* HOW TO COMPLETE THIS TASK:
Given the entries that follow, write out exactly the lines starting at the one containing "pose proof (ingest_step_in_step s (Mark" and ending at the one containing "(** The checkpoint", both ends included, and only those.

* DATA SUPPLIED:
***

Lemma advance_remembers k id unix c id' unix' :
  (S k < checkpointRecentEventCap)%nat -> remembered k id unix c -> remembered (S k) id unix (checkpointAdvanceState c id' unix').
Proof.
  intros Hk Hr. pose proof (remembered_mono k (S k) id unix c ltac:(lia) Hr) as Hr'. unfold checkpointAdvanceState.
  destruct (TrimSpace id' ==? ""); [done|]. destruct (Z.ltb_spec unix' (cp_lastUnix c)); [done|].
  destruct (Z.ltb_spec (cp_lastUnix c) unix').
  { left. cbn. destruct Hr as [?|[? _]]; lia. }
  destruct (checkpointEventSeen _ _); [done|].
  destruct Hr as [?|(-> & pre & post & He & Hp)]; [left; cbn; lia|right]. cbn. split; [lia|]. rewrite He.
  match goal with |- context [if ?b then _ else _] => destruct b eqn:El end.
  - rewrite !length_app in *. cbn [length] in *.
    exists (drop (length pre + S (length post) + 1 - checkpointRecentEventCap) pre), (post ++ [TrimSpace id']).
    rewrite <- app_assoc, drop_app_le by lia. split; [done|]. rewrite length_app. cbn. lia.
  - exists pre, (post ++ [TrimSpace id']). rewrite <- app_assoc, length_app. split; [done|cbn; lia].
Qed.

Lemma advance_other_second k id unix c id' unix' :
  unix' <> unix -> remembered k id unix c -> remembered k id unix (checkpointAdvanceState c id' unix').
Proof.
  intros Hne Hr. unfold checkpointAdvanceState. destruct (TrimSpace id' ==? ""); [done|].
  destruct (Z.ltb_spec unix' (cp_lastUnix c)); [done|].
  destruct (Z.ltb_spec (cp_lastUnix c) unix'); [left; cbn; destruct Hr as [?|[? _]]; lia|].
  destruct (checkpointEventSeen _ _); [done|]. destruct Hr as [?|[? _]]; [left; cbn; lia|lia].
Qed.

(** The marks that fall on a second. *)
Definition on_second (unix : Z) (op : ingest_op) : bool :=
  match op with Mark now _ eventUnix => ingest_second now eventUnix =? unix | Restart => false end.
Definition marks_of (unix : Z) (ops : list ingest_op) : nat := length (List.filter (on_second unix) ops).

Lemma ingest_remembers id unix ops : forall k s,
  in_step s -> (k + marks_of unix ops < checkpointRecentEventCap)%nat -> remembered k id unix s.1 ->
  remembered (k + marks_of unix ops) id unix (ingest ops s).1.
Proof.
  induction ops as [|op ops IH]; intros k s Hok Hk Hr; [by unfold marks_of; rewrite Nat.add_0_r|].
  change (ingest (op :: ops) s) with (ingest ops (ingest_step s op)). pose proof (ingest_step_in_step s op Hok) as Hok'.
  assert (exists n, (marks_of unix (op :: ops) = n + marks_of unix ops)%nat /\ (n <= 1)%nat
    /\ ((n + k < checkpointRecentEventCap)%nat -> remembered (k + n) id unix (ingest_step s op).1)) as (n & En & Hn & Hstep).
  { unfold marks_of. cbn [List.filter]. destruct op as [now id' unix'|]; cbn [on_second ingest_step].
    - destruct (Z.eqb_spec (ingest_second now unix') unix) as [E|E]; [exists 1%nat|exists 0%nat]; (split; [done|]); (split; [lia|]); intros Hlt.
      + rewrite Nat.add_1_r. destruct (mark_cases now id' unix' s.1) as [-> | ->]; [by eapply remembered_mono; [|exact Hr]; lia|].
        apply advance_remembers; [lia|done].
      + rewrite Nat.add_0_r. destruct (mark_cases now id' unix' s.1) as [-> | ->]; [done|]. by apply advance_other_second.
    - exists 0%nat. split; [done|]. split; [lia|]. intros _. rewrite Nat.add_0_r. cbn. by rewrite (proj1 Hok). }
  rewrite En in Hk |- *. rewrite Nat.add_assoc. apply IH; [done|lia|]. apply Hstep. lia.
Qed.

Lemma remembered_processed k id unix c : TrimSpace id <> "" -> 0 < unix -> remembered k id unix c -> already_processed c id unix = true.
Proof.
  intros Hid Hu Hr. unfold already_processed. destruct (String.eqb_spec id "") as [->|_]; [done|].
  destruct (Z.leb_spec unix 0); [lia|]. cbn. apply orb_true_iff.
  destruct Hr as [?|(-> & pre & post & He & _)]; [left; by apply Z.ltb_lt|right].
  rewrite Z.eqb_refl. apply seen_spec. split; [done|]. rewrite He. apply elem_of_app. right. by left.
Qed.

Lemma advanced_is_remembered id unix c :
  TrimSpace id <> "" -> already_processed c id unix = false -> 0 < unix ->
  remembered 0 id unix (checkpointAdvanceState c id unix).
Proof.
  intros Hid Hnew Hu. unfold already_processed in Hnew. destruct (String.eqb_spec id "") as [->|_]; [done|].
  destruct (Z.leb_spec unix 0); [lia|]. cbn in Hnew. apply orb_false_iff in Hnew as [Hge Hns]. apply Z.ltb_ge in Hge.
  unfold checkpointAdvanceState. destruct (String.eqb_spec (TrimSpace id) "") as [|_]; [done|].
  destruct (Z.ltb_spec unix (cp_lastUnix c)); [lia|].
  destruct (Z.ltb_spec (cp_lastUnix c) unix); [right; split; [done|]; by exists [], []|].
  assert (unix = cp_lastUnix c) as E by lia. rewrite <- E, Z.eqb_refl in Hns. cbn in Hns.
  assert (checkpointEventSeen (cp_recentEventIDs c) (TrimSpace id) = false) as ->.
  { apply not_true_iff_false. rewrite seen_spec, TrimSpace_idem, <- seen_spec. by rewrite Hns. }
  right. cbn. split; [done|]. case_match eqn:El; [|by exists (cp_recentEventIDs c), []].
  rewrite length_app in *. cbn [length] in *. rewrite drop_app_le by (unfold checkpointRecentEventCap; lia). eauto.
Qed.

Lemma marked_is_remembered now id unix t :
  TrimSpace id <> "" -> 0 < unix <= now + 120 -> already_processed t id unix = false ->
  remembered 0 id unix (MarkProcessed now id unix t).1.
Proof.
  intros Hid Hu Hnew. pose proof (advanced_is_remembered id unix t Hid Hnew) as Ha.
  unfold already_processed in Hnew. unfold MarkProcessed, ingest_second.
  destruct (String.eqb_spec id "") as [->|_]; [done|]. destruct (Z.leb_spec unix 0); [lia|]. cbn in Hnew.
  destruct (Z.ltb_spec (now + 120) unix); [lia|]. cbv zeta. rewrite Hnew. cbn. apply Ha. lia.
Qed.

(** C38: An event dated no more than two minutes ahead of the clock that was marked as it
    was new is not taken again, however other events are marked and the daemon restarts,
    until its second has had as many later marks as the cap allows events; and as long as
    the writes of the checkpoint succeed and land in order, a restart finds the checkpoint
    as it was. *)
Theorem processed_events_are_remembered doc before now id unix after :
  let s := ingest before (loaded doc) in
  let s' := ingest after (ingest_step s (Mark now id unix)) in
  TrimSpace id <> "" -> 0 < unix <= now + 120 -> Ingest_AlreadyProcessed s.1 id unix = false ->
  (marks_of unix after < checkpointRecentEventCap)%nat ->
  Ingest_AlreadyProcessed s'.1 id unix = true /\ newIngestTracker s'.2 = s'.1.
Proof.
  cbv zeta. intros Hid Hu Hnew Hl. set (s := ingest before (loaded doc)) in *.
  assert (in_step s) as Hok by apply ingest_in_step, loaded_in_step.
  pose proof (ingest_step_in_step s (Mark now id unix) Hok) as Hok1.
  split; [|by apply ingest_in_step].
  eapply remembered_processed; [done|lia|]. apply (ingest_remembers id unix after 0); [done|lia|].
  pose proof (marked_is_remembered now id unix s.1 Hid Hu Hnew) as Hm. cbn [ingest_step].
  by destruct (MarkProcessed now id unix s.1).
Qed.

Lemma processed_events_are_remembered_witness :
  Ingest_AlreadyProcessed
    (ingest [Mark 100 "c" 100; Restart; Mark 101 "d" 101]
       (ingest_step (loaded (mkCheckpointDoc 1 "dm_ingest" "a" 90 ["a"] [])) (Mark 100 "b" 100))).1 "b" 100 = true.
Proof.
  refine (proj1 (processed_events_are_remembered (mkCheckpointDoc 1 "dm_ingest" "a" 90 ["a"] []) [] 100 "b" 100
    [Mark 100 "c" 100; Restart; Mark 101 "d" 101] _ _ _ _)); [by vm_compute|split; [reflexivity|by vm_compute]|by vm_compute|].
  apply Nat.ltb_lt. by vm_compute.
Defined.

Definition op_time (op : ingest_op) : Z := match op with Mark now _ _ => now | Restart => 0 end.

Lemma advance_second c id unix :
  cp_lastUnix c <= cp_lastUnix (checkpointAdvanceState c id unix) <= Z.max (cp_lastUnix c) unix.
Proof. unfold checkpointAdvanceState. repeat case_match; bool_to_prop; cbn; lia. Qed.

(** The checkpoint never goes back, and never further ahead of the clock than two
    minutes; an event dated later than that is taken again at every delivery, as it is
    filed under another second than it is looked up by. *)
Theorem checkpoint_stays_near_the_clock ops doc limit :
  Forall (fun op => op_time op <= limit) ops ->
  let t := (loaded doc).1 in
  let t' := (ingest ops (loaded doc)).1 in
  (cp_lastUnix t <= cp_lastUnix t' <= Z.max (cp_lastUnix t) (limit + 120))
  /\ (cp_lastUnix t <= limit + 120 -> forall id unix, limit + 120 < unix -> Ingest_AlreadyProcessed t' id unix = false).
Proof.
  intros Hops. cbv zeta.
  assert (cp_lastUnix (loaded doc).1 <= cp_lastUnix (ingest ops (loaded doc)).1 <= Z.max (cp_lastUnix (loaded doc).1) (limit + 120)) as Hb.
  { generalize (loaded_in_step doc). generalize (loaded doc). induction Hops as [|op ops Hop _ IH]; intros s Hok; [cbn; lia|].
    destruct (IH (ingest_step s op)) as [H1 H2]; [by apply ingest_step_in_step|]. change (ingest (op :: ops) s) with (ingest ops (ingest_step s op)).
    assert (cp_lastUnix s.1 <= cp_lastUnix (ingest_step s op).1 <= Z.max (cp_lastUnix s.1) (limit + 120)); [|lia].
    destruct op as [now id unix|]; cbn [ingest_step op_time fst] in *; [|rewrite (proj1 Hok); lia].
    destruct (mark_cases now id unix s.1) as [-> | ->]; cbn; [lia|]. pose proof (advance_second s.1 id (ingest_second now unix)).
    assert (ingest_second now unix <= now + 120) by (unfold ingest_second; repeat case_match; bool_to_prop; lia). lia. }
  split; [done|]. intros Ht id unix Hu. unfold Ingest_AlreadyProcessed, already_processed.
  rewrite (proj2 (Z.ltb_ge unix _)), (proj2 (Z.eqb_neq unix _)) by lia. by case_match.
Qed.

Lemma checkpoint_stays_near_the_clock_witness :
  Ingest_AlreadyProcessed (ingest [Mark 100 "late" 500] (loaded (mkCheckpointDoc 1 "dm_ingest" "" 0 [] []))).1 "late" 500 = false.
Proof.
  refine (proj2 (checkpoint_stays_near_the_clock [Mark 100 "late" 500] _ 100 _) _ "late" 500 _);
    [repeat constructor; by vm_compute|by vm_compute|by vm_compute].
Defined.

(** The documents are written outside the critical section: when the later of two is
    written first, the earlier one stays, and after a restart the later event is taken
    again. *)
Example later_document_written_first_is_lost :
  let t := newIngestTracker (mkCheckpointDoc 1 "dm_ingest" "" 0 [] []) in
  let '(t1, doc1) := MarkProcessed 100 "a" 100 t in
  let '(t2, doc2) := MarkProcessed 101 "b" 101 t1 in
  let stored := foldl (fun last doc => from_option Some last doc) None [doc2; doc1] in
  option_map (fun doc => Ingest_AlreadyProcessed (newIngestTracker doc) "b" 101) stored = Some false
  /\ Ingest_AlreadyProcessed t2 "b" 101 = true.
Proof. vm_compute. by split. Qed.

***

* WRITTEN ANSWER:
  pose proof (ingest_step_in_step s (Mark now id unix) Hok) as Hok1.
  split; [|by apply ingest_in_step].
  eapply remembered_processed; [done|lia|]. apply (ingest_remembers id unix after 0); [done|lia|].
  pose proof (marked_is_remembered now id unix s.1 Hid Hu Hnew) as Hm. cbn [ingest_step].
  by destruct (MarkProcessed now id unix s.1).
Qed.

Lemma processed_events_are_remembered_witness :
  Ingest_AlreadyProcessed
    (ingest [Mark 100 "c" 100; Restart; Mark 101 "d" 101]
       (ingest_step (loaded (mkCheckpointDoc 1 "dm_ingest" "a" 90 ["a"] [])) (Mark 100 "b" 100))).1 "b" 100 = true.
Proof.
  refine (proj1 (processed_events_are_remembered (mkCheckpointDoc 1 "dm_ingest" "a" 90 ["a"] []) [] 100 "b" 100
    [Mark 100 "c" 100; Restart; Mark 101 "d" 101] _ _ _ _)); [by vm_compute|split; [reflexivity|by vm_compute]|by vm_compute|].
  apply Nat.ltb_lt. by vm_compute.
Defined.

Definition op_time (op : ingest_op) : Z := match op with Mark now _ _ => now | Restart => 0 end.

Lemma advance_second c id unix :
  cp_lastUnix c <= cp_lastUnix (checkpointAdvanceState c id unix) <= Z.max (cp_lastUnix c) unix.
Proof. unfold checkpointAdvanceState. repeat case_match; bool_to_prop; cbn; lia. Qed.

(** The checkpoint never goes back, and never further ahead of the clock than two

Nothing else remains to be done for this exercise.